Higher management pushes to get the projects to come in once per quarter.
Engineering begins pushing back by taking out features. It's often not the development but the testing that's the bottleneck.
PLM dances as fast as they can, tweaking feature demands against timing demands, while trying to keep costs reasonable.
What ends up happening is that a five-feature project turns into a three feature project in the last couple of sprints, as it becomes obvious that some of the features are not ready for prime time, and there just isn't enough time to get the fixes into the candidate build (often fairly straightforward, once the problems are properly defined) and perform the full test suite again. So features that might be "ready to go" from the dev perspective get bumped to the next quarter's project.
Given that they are already done, it would seem to make for an easy follow-on project, but then PLM counts on that and adds stuff... or some big customer has a huge contract for which they need this-or-that feature in the product... and their industry standards or regulator have just imposed a new demand...
Engineering demands more testers to keep up with the load, and more developers to be able to quickly fix everything the testers find, while also developing new stuff...
Higher management pushes back against that added cost, but gives in partially so that the company can get the big purchase order when the big customer gets their big contract. So the PLMS and Engineering managers hold long sweaty meetings, in which they go back and forth about the miracles that engineering and testing should be able to perform, now that they have been approved 1/3 of the additional resources they said they needed. And of course the realities of staffing ensure that the actual head-counts will only come up to the new allotment after six months (two Agile projects) from now.

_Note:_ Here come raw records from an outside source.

(** X4.  [Stack.Run] dials a service only as the very next step after a
    probe has found that service reachable, and the balance and block
    requests go through the client dialled at the simulator URL. *)
Theorem Run_dials_after_probe (L : Lib) (s : Stack) (w : World) :
  (forall url r,
     In (EvDialContext url r) (snd (Run L s w [])) ->
     exists u,
       url = url_String u /\
       adjacent (EvIsReachable u true) (EvDialContext url r)
                (snd (Run L s w []))) /\
  (forall cl a amount r,
     In (EvSetBalance cl a amount r) (snd (Run L s w [])) ->
     precedes (EvDialContext (url_String (anvilURL s)) (Ok (anvil_rpc cl)))
              (EvSetBalance cl a amount r) (snd (Run L s w []))) /\
  (forall cl num r,
     In (EvBlockByNumber cl num r) (snd (Run L s w [])) ->
     precedes (EvDialContext (url_String (anvilURL s)) (Ok (anvil_rpc cl)))
              (EvBlockByNumber cl num r) (snd (Run L s w []))).
Proof.
  run_all.
  all: remember (10 * oneETH)%Z as funding eqn:Efunding.
  all: split;
    [ intros url r' H; in_cases H; injection H as <- <-;
      (eexists; split; [reflexivity | is_adjacent])
    | split;
      [ intros cl a' amount r' H; in_cases H; injection H as <- <- <- <-;
        does_precede
      | intros cl num r' H; in_cases H; injection H as <- <- <-;
        does_precede ] ].
Qed.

Except for the daily scrums, it looks a lot like the old days.
Oh, and the writers are still scrambling at the end to cover what the product _really_ does, as opposed to what everybody was saying it would do, until the crunch caused some changes and deferrals. Oh my.
-----Original Message-----
From: Jack DeLand
Sent: September-16-13 6:15 AM
To: 'David Farbey'; 'Robert Lauriston'
Cc: 'Chris Despopoulos'; techwr-l -at- lists -dot- techwr-l -dot- com
Subject: RE: SD Times: Tech Writers Should Be Pigs, Not Chickens
I agree and disagree with David and Chris. Yes, I think that Agile is best adopted wholesale, as an organizational change. (For a terrific book on organizational development, see Preferred Futuring by Dr. Larry Lippitt, but note that, as a former intern, I am biased. It's still terrific.)
But I have been on a dev team that successfully implemented Agile methods within an non-Agile org. In this case, it revolved around the scrum master, who was able to maintain a balance of expectations with management, and the project manager, who cleared the way. In my current situation, we have an org that is wholly Agile, and life is definitely easier. Again (IMO) it revolves around a very committed and very talented scrum master, but the management support goes all the way up the ladder to the man with the Carrera S. There is no way of subtracting or negating the human element, unless you want to go to robotics.
I have never been in a waterfall environment where dates did not slip.
Agile, to me, is a terrific improvement over traditional methods, if only because it gives voice and a real degree of control to the people who are actually creating the product as a way of working daily, not as a happy exception. This is key to the "preferred futuring" approach.
I would recommend scrumalliance.org to anyone interested in investigating Agile further. Again, as a graduate, I am biased. But I am also definitely committed. Oink.